How are such things created? The owners shared their tips — here’s what they told us:
- You’ll to start with a frame. The iron frame at Banks Fee is 10ft wide and 10ft high, allowing room for two people to walk along it side by side. At every 12 inches, supports have been inserted (either iron bars or wires) for the arms of the trees.
- Bare-rooted maiden trees were planted 6ft 6in apart.
- The pears include Beurre Hardy, Beurre Superfin, Catillac, Conference, Doyenne du Comice, Emile D’Heyst, Moonglow, Onward, Packham’s Triumph, Pitmaston Duchess, Sensation, Verdi and Williams’ Bon Chrétien. There are larger numbers of Comice and Bon Chretien, but all have done well.
- Winter pruning is done to encourage new growth: the leader is cut back to buds where it is wanted. These new growths will eventually provide new arms and a new leader.

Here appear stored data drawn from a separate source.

(* ===== verification/FsTesterSpec.v ===== *)
(** The test programs pass on every kernel that keeps its promises (Posix.v),
    however the two processes of a test are scheduled. *)
From Stdlib Require Import Ascii String Sorted.
From stdpp Require Import pretty sorting.
From S2P Require Import Prelude ExtentServer ExtentCache YfsBlock Posix FsTester.
Local Open Scope Z_scope.

(** * Names *)
Lemma no_slash_app s t : no_slash s → no_slash t → no_slash (s +:+ t).
Proof.
  intros Hs Ht. unfold no_slash. assert (list_ascii_of_string (s +:+ t) = list_ascii_of_string s ++ list_ascii_of_string t) as ->.
  { clear. induction s as [|c s IH]; [done|]. simpl. by rewrite <- IH. }
  by apply not_elem_of_app.
Qed.

Lemma no_slash_cons c s : c ≠ "/"%char → no_slash s → no_slash (String c s).
Proof. intros Hc Hs. unfold no_slash. simpl. apply not_elem_of_cons. split; [congruence|done]. Qed.

Lemma no_slash_pretty_N x s : no_slash s → no_slash (pretty_N_go x s).
Proof.
  revert s. induction (N.lt_wf_0 x) as [x _ IH]; intros s Hs. destruct (decide (0 < x)%N) as [Hx|Hx].
  - rewrite pretty_N_go_step by done. apply IH; [by apply N.div_lt|]. apply no_slash_cons; [|done].
    unfold pretty_N_char. by repeat case_match.
  - assert (x = 0%N) as -> by lia. by rewrite pretty_N_go_0.
Qed.

Lemma no_slash_pretty (i : Z) : no_slash (pretty i).
Proof.
  assert (∀ n : N, no_slash (pretty n)) as Hn.
  { intros n. unfold pretty, pretty_N. case_decide; [by_vm|]. apply no_slash_pretty_N. by_vm. }
  destruct i as [|p|p]; simpl; [by_vm|apply Hn|]. apply (no_slash_app "-"); [by_vm|apply Hn].
Qed.

Lemma no_slash_numbered prefix i : no_slash prefix → no_slash (numbered prefix i).
Proof.
  intros Hp. unfold numbered. apply no_slash_app; [done|]. apply no_slash_cons; [done|apply no_slash_pretty].
Qed.

Lemma numbered_inj prefix i j : numbered prefix i = numbered prefix j → i = j.
Proof.
  unfold numbered. intros H. apply (inj (String.append prefix)) in H. injection H as H. by apply (inj pretty).
Qed.

Lemma string_length_app s t : String.length (s +:+ t) = (String.length s + String.length t)%nat.
Proof. induction s as [|c s IH]; simpl; [done|]. by rewrite IH. Qed.

(** * The numbered files of a directory *)
Definition nth_file (dp : fpath) (prefix : string) (j : Z) : fpath := dp ++ [numbered prefix j].

Definition keys (dp : fpath) (prefix : string) (i : Z) (n : nat) : list fpath :=
  nth_file dp prefix <$> seqZ i (Z.of_nat n).

Lemma nth_file_inj dp prefix i j : nth_file dp prefix i = nth_file dp prefix j → i = j.
Proof. unfold nth_file. intros [= H]%(inj (dp ++.)). by eapply numbered_inj. Qed.

Lemma elem_of_keys dp prefix i n p :
  p ∈ keys dp prefix i n ↔ ∃ j, p = nth_file dp prefix j ∧ i ≤ j < i + Z.of_nat n.
Proof. unfold keys. rewrite list_elem_of_fmap. by setoid_rewrite elem_of_seqZ. Qed.

Lemma keys_S dp prefix i n : keys dp prefix i (S n) = nth_file dp prefix i :: keys dp prefix (i + 1) n.
Proof. unfold keys. rewrite seqZ_cons by lia. simpl. do 3 f_equal; lia. Qed.

(** The files with the numbered files created, or removed. *)
Fixpoint put_numbered (n : nat) (i : Z) (dp : fpath) (prefix : string) (F : gmap fpath (list Z)) : gmap fpath (list Z) :=
  match n with
  | O => F
  | S n => put_numbered n (i + 1) dp prefix (<[nth_file dp prefix i := le_bytes 4 i]> F)
  end.

Fixpoint del_numbered (n : nat) (i : Z) (dp : fpath) (prefix : string) (F : gmap fpath (list Z)) : gmap fpath (list Z) :=
  match n with
  | O => F
  | S n => del_numbered n (i + 1) dp prefix (delete (nth_file dp prefix i) F)
  end.

Lemma put_out n i dp prefix F p : p ∉ keys dp prefix i n → put_numbered n i dp prefix F !! p = F !! p.
Proof.
  revert i F. induction n as [|n IH]; intros i F; [done|]. rewrite keys_S, not_elem_of_cons. intros [Hne Hp]. simpl.
  rewrite IH by done. by rewrite lookup_insert_ne.
Qed.

Lemma put_in n i dp prefix F j :
  i ≤ j < i + Z.of_nat n → put_numbered n i dp prefix F !! nth_file dp prefix j = Some (le_bytes 4 j).
Proof.
  revert i F. induction n as [|n IH]; intros i F Hj; [lia|]. cbn [put_numbered]. destruct (decide (j = i)) as [->|Hne].
  - rewrite put_out; [by rewrite lookup_insert_eq|]. intros (j & E%nth_file_inj & ?)%elem_of_keys. lia.
  - apply IH. lia.
Qed.

Lemma del_out n i dp prefix F p : p ∉ keys dp prefix i n → del_numbered n i dp prefix F !! p = F !! p.
Proof.
  revert i F. induction n as [|n IH]; intros i F; [done|]. rewrite keys_S, not_elem_of_cons. intros [Hne Hp]. simpl.
  rewrite IH by done. by rewrite lookup_delete_ne.
Qed.

Lemma del_in n i dp prefix F p : p ∈ keys dp prefix i n → del_numbered n i dp prefix F !! p = None.
Proof.
  revert i F. induction n as [|n IH]; intros i F; [by intros ?%elem_of_nil|]. rewrite keys_S, elem_of_cons. cbn [del_numbered].
  intros [->|Hp]; [|by apply IH]. destruct (decide (nth_file dp prefix i ∈ keys dp prefix (i + 1) n)); [by apply IH|].
  rewrite del_out by done. apply lookup_delete_eq.
Qed.

Lemma put_some n i dp prefix F p : p ∈ keys dp prefix i n → is_Some (put_numbered n i dp prefix F !! p).
Proof. intros (j & -> & Hj)%elem_of_keys. rewrite put_in by done. by eexists. Qed.

Lemma del_put n i dp prefix F :
  (∀ p, p ∈ keys dp prefix i n → F !! p = None) → del_numbered n i dp prefix (put_numbered n i dp prefix F) = F.
Proof.
  intros HF. apply map_eq. intros p. destruct (decide (p ∈ keys dp prefix i n)) as [Hp|Hp].
  - rewrite del_in by done. by rewrite HF.
  - by rewrite del_out, put_out.
Qed.

(** * What each function does to the files of its process *)
Lemma store_at_all x : store_at [] 0 x = x.
Proof.
  unfold store_at. simpl. rewrite Nat.sub_0_r. unfold splice. simpl. rewrite drop_replicate, Nat.sub_diag. by rewrite app_nil_r.
Qed.

Lemma store_at_end data x : store_at data (length data) x = data ++ x.
Proof.
  unfold store_at, splice. rewrite take_app_length, drop_app_ge, drop_replicate by lia.
  replace (length data + length x - length data - (length data + length x - length data))%nat with 0%nat by lia.
  by rewrite app_nil_r.
Qed.

(** Different names have no equal neighbours, sorted or not. *)
Lemma adjacent_nodup l : NoDup l → adjacent_equal l = false.
Proof.
  induction l as [|a [|b l] IH]; intros Hd; [done|done|]. apply NoDup_cons in Hd as [Ha Hd].
  change (bool_decide (a = b) || adjacent_equal (b :: l) = false). rewrite IH by done. rewrite bool_decide_false; [done|].
  intros ->. apply Ha. by left.
Qed.

Lemma dircheck_found (l : list string) a k :
  ret a ≠ 0 → NoDup (names a) → NoDup l → (length l ≤ 1000)%nat → (∀ s, s ∈ l ↔ is_dot s = false ∧ s ∈ names a) →
  dircheck_names (Z.of_nat (length l)) a k = k.
Proof.
  intros Ha Hn Hl Hlen Hs. unfold dircheck_names. destruct (Z.eqb_spec (ret a) 0); [done|]. set (l' := filter _ (names a)). cbv zeta.
  assert (l' ≡ₚ l) as Hp.
  { apply NoDup_Permutation; [by apply NoDup_filter|done|]. intros s. unfold l'. by rewrite list_elem_of_filter, Hs. }
  rewrite (Permutation_length Hp). destruct (Nat.ltb_spec 1000 (length l)); [lia|]. rewrite Z.eqb_refl. simpl.
  rewrite adjacent_nodup; [done|]. rewrite merge_sort_Permutation, Hp. done.
Qed.

(** The entries of a directory besides its dots. *)
Lemma listed (a : answer) (l : list string) (P : string → Prop) :
  (∀ s, s ∈ names a ↔ s = "." ∨ s = ".." ∨ P s) → (∀ s, s ∈ l ↔ is_dot s = false ∧ P s) →
  ∀ s, s ∈ l ↔ is_dot s = false ∧ s ∈ names a.
Proof.
  intros Hin Hs s. rewrite Hs, Hin. split; [tauto|]. intros [Hdot [->|[->|?]]]; [done..|]. done.
Qed.

Section specs.
Context {W : Type} `{Kn : Kernel W} {Kl : KernelLaws W}.
Context (q : Z) (own : fpath → Prop) (Q : prog → view → Prop) (D : gset fpath).

Abbreviation does := (does q own Q D).

(** A path in the directory [d], for a buffer of 512 bytes. *)
Record good (d f : string) : Prop := {
  gd_slash : no_slash f;
  gd_fits : (String.length (path d f) < 512)%nat;
  gd_dir : k_place d ∈ D;
  gd_file : k_place d ++ [f] ∉ D;
  gd_own : own (k_place d ++ [f]) }.

Lemma good_place d f : good d f → k_place (path d f) = k_place d ++ [f].
Proof. intros G. apply k_below, G. Qed.

Lemma good_create d f : good d f → may_create D (k_place (path d f)).
Proof. intros G. rewrite (good_place _ _ G). split; [apply G|]. exists (k_place d), f. split; [done|apply G]. Qed.

Lemma does_sprintf F O d f k : good d f → does F O (k (path d f)) → does F O (sprintf (path d f) k).
Proof. intros G Hk. unfold sprintf. destruct (Nat.leb_spec 512 (String.length (path d f))); [|done]. pose proof (gd_fits _ _ G). lia. Qed.

(** A new file, its bytes, and the file closed again. *)
Lemma does_create_write F d f x k1 k2 k3 :
  good d f →
  (∀ a, 0 ≤ ret a → k1 a = Sys (Write (ret a) x) (k2 a)) →
  (∀ a r, ret r = Z.of_nat (length x) → k2 a r = Sys (Close (ret a)) k3) →
  (∀ r, ret r = 0 → does (<[k_place d ++ [f] := x]> F) ∅ (k3 r)) →
  does F ∅ (Sys (Creat (path d f)) k1).
Proof.
  intros G H1 H2 H3. pose proof (good_place _ _ G) as Ep. apply does_creat; [by apply good_create|rewrite Ep; apply G|].
  intros a Ha _. rewrite (H1 a Ha), Ep. eapply does_write; [apply lookup_insert_eq|apply lookup_insert_eq|apply G|lia|].
  intros r Hr. cbv zeta. rewrite (H2 a r Hr). eapply does_close; [apply lookup_insert_eq|]. intros r' Hr'.
  rewrite insert_insert_eq, insert_insert_eq, delete_insert_id by done. change (Z.to_nat 0) with 0%nat. rewrite store_at_all. by apply H3.
Qed.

- Summer pruning is to restrict growth and to form fruiting spurs on the horizontal arms: surplus growth can be cut back to three leaves from the basal cluster.
- In the early stages, it’s useful to tie the new arms to canes angled at 45 degrees (rather than horizontally). This allows the new growths to extend in a normal way. They should then be tied horizontally at the end of the season.
- Don’t underestimate the importance of tying and re-tying the arms. They become very heavy with fruit at a time of year when winds can cause damage.
- Pears can be thirsty, so caution is needed if you’re planting very close to them as water resources may be strained.